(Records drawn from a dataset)
Lemma sendMessage_non_streaming_text_witness :
  let w := mock_world full_answer (Resolved []) in
  fragments (trace (LMStudioAPI.sendMessage w hello (js "test-model")
                      not_streaming local_client))
    = [JString (js "Hi there")]
  /\ fragments (trace (OpenRouterAPI.sendMessage w hello (js "test-model")
                         not_streaming cloud_client))
    = [JString (js "Hi there")].
Proof.
  intros w.
  assert (Hj : exists data, json full_answer = Resolved data
                            /\ message_content data = Some (JString (js "Hi there"))).
  { eexists. split; vm_compute; reflexivity. }
  destruct Hj as (data & Hjson & Hcontent).
  destruct (sendMessage_non_streaming_text w full_answer data (js "Hi there") hello
              (js "test-model") not_streaming eq_refl eq_refl Hjson Hcontent)
    as [HL HO].
  split.
  - exact (proj1 (HL local_client eq_refl)).
  - exact (proj1 (HO cloud_client eq_refl eq_refl)).
Defined.

(* ================================================================== *)
(** ** Which requests are sent *)

Lemma requests_bind {S A B} (m : M S A) (k : A -> M S B) (this : S) :
  requests (trace (bind m k this)) =
  requests (trace (m this))
  ++ match outcome (m this) with
     | Normal a => requests (trace (k a (final (m this))))
     | _ => []
     end.
Proof.
  unfold bind. destruct (outcome (m this)); cbn [trace];
    rewrite ?requests_app, ?app_nil_r; reflexivity.
Qed.

Lemma requests_try_catch {S A} (m : M S A) (h : exn -> M S A) (this : S) :
  requests (trace (try_catch m h this)) =
  requests (trace (m this))
  ++ match outcome (m this) with
     | Throw e => requests (trace (h e (final (m this))))
     | _ => []
     end.
Proof.
  unfold try_catch. destruct (outcome (m this)); cbn [trace];
    rewrite ?requests_app, ?app_nil_r; reflexivity.
Qed.

Lemma silent_bind {S A B} (m : M S A) (k : A -> M S B) :
  silent m -> (forall a, silent (k a)) -> silent (bind m k).
Proof.
  intros Hm Hk this. rewrite requests_bind, Hm.
  destruct (outcome (m this)); [apply Hk|reflexivity|reflexivity].
Qed.

Lemma silent_try_catch {S A} (m : M S A) (h : exn -> M S A) :
  silent m -> (forall e, silent (h e)) -> silent (try_catch m h).
Proof.
  intros Hm Hh this. rewrite requests_try_catch, Hm.
  destruct (outcome (m this)); [reflexivity|reflexivity|apply Hh].
Qed.

Lemma silent_ret {S A} (a : A) : silent (@ret S A a).
Proof. intros this. reflexivity. Qed.

Lemma silent_throw {S A} (e : exn) : silent (@throw S A e).
Proof. intros this. reflexivity. Qed.

Lemma silent_yield {S} (v : value) : silent (@yield S v).
Proof. intros this. reflexivity. Qed.

Lemma silent_await {S A} (p : promise A) : silent (@await S A p).
Proof. destruct p; intros this; reflexivity. Qed.

Lemma silent_put {S} (s : S) : silent (put s).
Proof. intros this. reflexivity. Qed.

Lemma silent_dot {S} (k : jsstring) (v : value) : silent (@dot S k v).
Proof. destruct v; intros this; reflexivity. Qed.

Lemma silent_stream_branch {S} (w : World) (b : ReadableStream) :
  silent (@stream_branch w S b).
Proof.
  intros this. unfold stream_branch, try_finally.
  destruct (read_loop_quiet w S (chunks b) (ending b) this) as (ys & c & -> & _).
  cbn [releaseLock ret outcome final trace].
  destruct c; cbn [trace]; rewrite app_nil_r; apply requests_yielded.
Qed.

Task description: Say how many lines of the data include the word "hello". Respond with the number alone.

Response: 3